Reflecting on the Feasibility of Monogamy

Currently, I'm contemplating whether it's possible for me to maintain a faithful partnership. I understand that numerous homosexual males have non-monogamous arrangements, yet from my observations, they have seemed demanding, often resulting in lots of pain and jealousy among all parties. In many ways, I want another man to care for me while allowing me to remain sexually free, however I dread to imagine the emotional drain this would cause. Is it best to continue to have spontaneous encounters and accept that a long-term relationship may be unattainable? I feel somewhat confused.
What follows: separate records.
(** *** Analysing a batch *)

(** X8: [handleBatchAnalyze] starts the monitoring exactly when the search
    request answers with [success]; it clears the loading flag only when
    the request fails.  An answer without [success] therefore leaves the
    application loading, with no monitoring, no error and no toast. *)
Theorem handleBatchAnalyze_outcome search s d :
  batchUploadData s = Some d -> BatchUploadResponse.files d <> [] ->
  let s' := fst (handleBatchAnalyze search s) in
  let monitored := snd (handleBatchAnalyze search s) in
  (forall id, monitored = Some id <->
     exists r, search = Resolved r /\ BatchSearchResponse.success r = true
               /\ BatchSearchResponse.batch_id r = id)
  /\ (loading s' = false <-> exists detail, search = Rejected detail)
  /\ currentStep s' = analyze
  /\ (forall r, search = Resolved r -> BatchSearchResponse.success r = false ->
        monitored = None /\ loading s' = true /\ error s' = None
        /\ showToast s' = showToast s).
Proof.
  intros Hd Hfiles. cbv zeta. unfold handleBatchAnalyze. rewrite Hd.
  destruct (BatchUploadResponse.files d) as [|f fs]; [congruence|]. simpl.
  destruct search as [[ok id0]|detail]; [destruct ok|]; simpl.
  - split; [|split; [|split]].
    + intros id. split.
      * intros H. inversion H. eexists. repeat split.
      * intros (r & Hr & _ & Hid). inversion Hr; subst. reflexivity.
    + split; [discriminate|]. intros [? ?]; discriminate.
    + reflexivity.
    + intros r Hr Hs. inversion Hr; subst. discriminate.
  - split; [|split; [|split]].
    + intros id. split; [discriminate|].
      intros (r & Hr & Hs & _). inversion Hr; subst. discriminate.
    + split; [discriminate|]. intros [? ?]; discriminate.
    + reflexivity.
    + intros r _ _. repeat split.
  - split; [|split; [|split]].
    + intros id. split; [discriminate|]. intros (r & Hr & _). discriminate.
    + split; [|reflexivity]. intros _. eexists. reflexivity.
    + reflexivity.
    + intros r Hr. discriminate.
Qed.

Lemma handleBatchAnalyze_outcome_witness :
  let d := BatchUploadResponse.mk true 1 1 0 10
             [BatchUploadFile.mk "f1" "a.png" 10 "uploaded"] [] "now" in
  let s := setBatchUploadData (Some d) initialState in
  let r := handleBatchAnalyze (Resolved (BatchSearchResponse.mk false "")) s in
  snd r = None /\ loading (fst r) = true /\ error (fst r) = None.
Proof.
  cbv zeta.
  destruct (handleBatchAnalyze_outcome
              (Resolved (BatchSearchResponse.mk false ""))
              (setBatchUploadData
                 (Some (BatchUploadResponse.mk true 1 1 0 10
                          [BatchUploadFile.mk "f1" "a.png" 10 "uploaded"] [] "now"))
                 initialState)
              (BatchUploadResponse.mk true 1 1 0 10
                 [BatchUploadFile.mk "f1" "a.png" 10 "uploaded"] [] "now")
              eq_refl ltac:(discriminate))
    as (_ & _ & _ & H).
  destruct (H _ eq_refl eq_refl) as (H1 & H2 & H3 & _).
  split; [exact H1|]. split; [exact H2|exact H3].
Defined.

Lemma statusAnswered_timer status s :
  snd (statusAnswered status s) = ends_monitoring status.
Proof.
  unfold statusAnswered, ends_monitoring.
  destruct status as [st|detail]; [|reflexivity].
  destruct (String.eqb (BatchJobStatus.status st) "completed"); simpl; [reflexivity|].
  destruct (String.eqb (BatchJobStatus.status st) "error"); reflexivity.
Qed.

Lemma monitorStep_effects s e :
  let s' := monitorStep s e in
  loading s' = (if clears_loading e then false else loading s)
  /\ showBatchResults s' = showBatchResults s || shows_results e
  /\ (stores_results e = false -> batchResults s' = batchResults s)
  /\ (shows_results e = false -> activeTab s' = activeTab s)
  /\ (clears_loading e = false -> currentStep s' = currentStep s).
Proof.
  destruct e as [[st|detail]|st fetch|st]; simpl.
  - unfold statusAnswered.
    destruct (String.eqb (BatchJobStatus.status st) "completed"); simpl.
    + rewrite orb_false_r. repeat split. discriminate.
    + destruct (String.eqb (BatchJobStatus.status st) "error"); simpl;
        rewrite orb_false_r; repeat split; discriminate.
  - rewrite orb_false_r. repeat split.
  - unfold resultsStored.
    destruct (String.eqb (BatchJobStatus.status st) "completed"); simpl;
      rewrite orb_false_r; repeat split; discriminate.
  - unfold resultsShown.
    destruct (String.eqb (BatchJobStatus.status st) "completed"); simpl.
    + rewrite orb_true_r. repeat split; discriminate.
    + rewrite orb_false_r. repeat split.
Qed.

(** X9: in whatever order the answers to the status requests arrive and
    the results are stored and shown, also after the timer was cleared, the
    monitoring never turns the loading flag on and never hides the batch
    results: loading is cleared as soon as one status request has failed or
    reported 'completed' or 'error', and the batch results are shown as soon
    as the callback of one 'completed' status has run to its end.  Until
    then step, tab and batch results are left alone. *)
Theorem monitoring_effects (events : list MonitorEvent) (s : AppState) :
  let s' := fold_left monitorStep events s in
  loading s' = (if existsb clears_loading events then false else loading s)
  /\ showBatchResults s' = showBatchResults s || existsb shows_results events
  /\ (existsb stores_results events = false -> batchResults s' = batchResults s)
  /\ (existsb shows_results events = false -> activeTab s' = activeTab s)
  /\ (existsb clears_loading events = false -> currentStep s' = currentStep s).
Proof.
  cbv zeta. revert s. induction events as [|e events IH]; intros s.
  - simpl. rewrite orb_false_r. repeat split.
  - cbn [fold_left existsb].
    destruct (IH (monitorStep s e)) as (I1 & I2 & I3 & I4 & I5).
    destruct (monitorStep_effects s e) as (E1 & E2 & E3 & E4 & E5).
    split; [|split; [|split; [|split]]].
    + rewrite I1, E1.
      destruct (clears_loading e), (existsb clears_loading events); reflexivity.
    + rewrite I2, E2. symmetry. apply orb_assoc.
    + intros H. apply orb_false_iff in H as [He Hev].
      rewrite (I3 Hev). apply E3. exact He.
    + intros H. apply orb_false_iff in H as [He Hev].
      rewrite (I4 Hev). apply E4. exact He.
    + intros H. apply orb_false_iff in H as [He Hev].
      rewrite (I5 Hev). apply E5. exact He.
Qed.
Every person’s intimate path fluctuates. Try not to think of your relationship needs or your capacity to handle different types of intimate connections in a finite way. Your needs in your current state may well change down the road; eventually you may find yourself more decisive and find some clarity and a suitable route … or perhaps not. At some point you might meet someone who provides a transformative opportunity to you by reflecting what you want in a holistic fashion … and later on you may choose that casual connections suit you best. Worrying about the future and playing the “What if?” game is merely anxiety-based and squandering of your energy. Try to be in the moment with your partners, and recognize the value of each person with whom you might have an intimate bond. When and if you are ever ready to deepen genuine closeness with a single person, you will know.

  • The psychotherapist is a US-based psychotherapist who specialises in treating intimacy issues.
Terry Webb
Terry Webb

A passionate writer and lifestyle coach dedicated to empowering others through insightful content and practical strategies.